In the regression analyses to predict variability in the EM adherence measure, hair drug levels explained the most variability at both sites, although plasma levels performed nearly as well in Kenya. The combination of hair and plasma drug concentrations explained nearly as much of the variability as combinations of three measures. This finding argues for combining short-term (e.g., plasma) and long-term (e.g., hair) measures to obtain a comprehensive picture of adherence over time. The incremental value of the other adherence measures either singularly or in combination was higher in the Kenya site than the Uganda site. Reasons for this finding are unclear, but could be related to the higher correlations between measures at the Kenya site. Both approaches showed generally increasing ability to discriminate adherence patterns with an increasing number of measures. However, the choice for the number of adherence measures used in a given study is dependent on resources and competing scientific priorities. Multiple measures may be most appropriate when an accurate assessment of adherence is needed for assessing biologic efficacy and/or triggering interventions [29]. If only one measure can be employed, our analysis suggests that either hair levels or EM monitoring can be used, with the former providing an overall measure adherence and the latter indicating patterns.

The major strength of this analysis includes the inclusion of multiple adherence methods, including concurrent collection of both non-PK and PK measures. This data provide a rare opportunity for aligning the adherence measures over the same time period. Although there were differences in the comparisons among measures by site, the data taken as a whole show that correlations were highest between the EM measure and each of the PK measures, with hair levels exhibiting the best performance.

There are important limitations with this analysis. First, because we were interested in only the active arm of the two studies and the daily dosing strategy, the sample size was small and in some instance the data analyses could not be stratified by site. The small sample size limits us making conclusive assertions about the hypothesised results. Therefore, the results of this analysis need to be interpreted with caution. Second, the sample was predominantly men, which could limit extrapolation of results to populations dominated by women. Third, we chose to use EM as the comparison standard for this analysis, as it has been previously shown to be an excellent measure for day-to-day adherence behaviour [25, 26]. It has also been shown to meaningfully discriminate between high rates of daily dosing compared to low rates [8]. Similar analyses could also be pursued to assess the ability to discriminate adherence per the PK measures.
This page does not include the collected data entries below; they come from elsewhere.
#[export] Instance RocksDB_lawful : LawfulDatabase (RocksDB ID).
Proof.
  refine {| db_holds := RocksDB_holds; db_pending := RocksDB_pending |}.
  - intros self m Hm. split; [done|]. cbn. unfold RocksDB_create_batch.
    rewrite batch_default_spec, overlay_empty. apply Hm.
  - intros self m k Hm. destruct (RocksDB_read_ok self m k Hm) as (h & Hh & _ & Hg).
    cbn. unfold RocksDB_get. rewrite Hh. cbn. by rewrite Hg.
  - intros self m k Hm. destruct (RocksDB_read_ok self m k Hm) as (h & Hh & _ & Hg).
    cbn. unfold RocksDB_contains. rewrite Hh. cbn. by rewrite Hg.
  - intros self m p Hm. destruct (RocksDB_scan self m p Hm) as (h & l & Hh & _ & Hl & Hs).
    cbn. unfold RocksDB_get_by_prefix. rewrite Hh. cbn. rewrite Hl. eexists. split; [done|].
    eapply scan_entries; [apply Hm|done].
  - intros self m k v Hm. destruct (RocksDB_read_ok self m k Hm) as (h & Hh & Hc & Hg).
    destruct (put_cf_spec self.(rocks_db) h (DatabaseKey_as_slice k) v (proj1 Hm)) as (db' & Hput & Hok & Hv).
    exists (set_rocks_db db' self). cbn. unfold RocksDB_insert, on_rocks_db, mbind, action_bind, lift, gets. cbn.
    rewrite Hh, Hg. cbn. rewrite Hput. split; [done|]. split; [done|]. cbn. rewrite Hv, Hc.
    apply shows_insert, Hm.
  - intros self b m0 m k v [Hm0 Hm]. destruct (RocksDB_read_ok self m0 k Hm0) as (h & Hh & Hc & Hg).
    exists self, (batch_put_cf b h (DatabaseKey_as_slice k) v), (m0 !! k).
    cbn. unfold RocksDB_insert, mbind, action_bind, lift, gets. cbn. rewrite Hh, Hg.
    split_and!; [done..|]. split; [done|]. rewrite batch_put_cf_spec, Hc, overlay_insert. by apply shows_insert.
  - intros self m k Hm. destruct (RocksDB_read_ok self m k Hm) as (h & Hh & Hc & Hg).
    destruct (delete_cf_spec self.(rocks_db) h (DatabaseKey_as_slice k) (proj1 Hm)) as (db' & Hdel & Hok & Hv).
    exists (set_rocks_db db' self). cbn. unfold RocksDB_remove, on_rocks_db, mbind, action_bind, lift, gets. cbn.
    rewrite Hh, Hg. cbn. rewrite Hdel. split; [done|]. split; [done|]. cbn. rewrite Hv, Hc.
    apply shows_delete, Hm.
  - intros self b m0 m k [Hm0 Hm]. destruct (RocksDB_read_ok self m0 k Hm0) as (h & Hh & Hc & Hg).
    exists self, (batch_delete_cf b h (DatabaseKey_as_slice k)), (m0 !! k).
    cbn. unfold RocksDB_remove, mbind, action_bind, lift, gets. cbn. rewrite Hh, Hg.
    split_and!; [done..|]. split; [done|]. rewrite batch_delete_cf_spec, Hc, overlay_insert. by apply shows_delete.
  - intros self m p Hm. destruct (RocksDB_scan self m p Hm) as (h & l & Hh & Hn & Hl & Hs).
    set (b := prefix_batch h (DatabaseKey_as_slice p) (inl <$> l) (RocksDB_create_batch self)).
    destruct (write_spec self.(rocks_db) b (proj1 Hm)) as (db' & Hw & Hok & Hv).
    exists (set_rocks_db db' self). cbn. unfold RocksDB_remove_by_prefix. rewrite Hh, Hl. fold b.
    unfold RocksDB_write_batch. rewrite Hw. split; [done|]. split; [done|]. cbn. rewrite Hv.
    eapply shows_remove_by_prefix; [apply Hm|done..|].
    unfold RocksDB_create_batch. by rewrite batch_default_spec, overlay_empty.
  - intros self b m0 m [[Hok Hm0] Hm]. destruct (write_spec self.(rocks_db) b Hok) as (db' & Hw & Hok' & Hv).
    exists (set_rocks_db db' self). cbn. unfold RocksDB_write_batch. rewrite Hw.
    split; [done|]. split; [done|]. cbn. by rewrite Hv.
Defined.
End Wrapper.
Finally, further investigations on PrEP adherence need to be carried out in routine care settings because adherence patterns in a placebo-controlled trial environment could differ from the real-world setting where participants are taking a product already known to work.

In sum, this analysis indicates that objective measures of adherence are more informative than self-report and that employing multiple measures of adherence is likely to increase accuracy in estimating adherence behaviour. Specifically, the combination of adherence measures that reveal behaviour over the long-term (hair) plus another short-term measure (plasma) may be useful to assess patterns of drug-taking. Important differences in measure performance, however, may arise in different populations and must be considered carefully for any study, most feasibly in the planning stage. Hair appears to be a good choice to include as an adherence measure where limited testing is available. Drug levels in dried blood spots also assess longer-term adherence [30], but were not collected in this particular study. Given the importance of adherence in achieving effective protection against HIV with PrEP, these data provide valuable insights in the design of future prevention studies.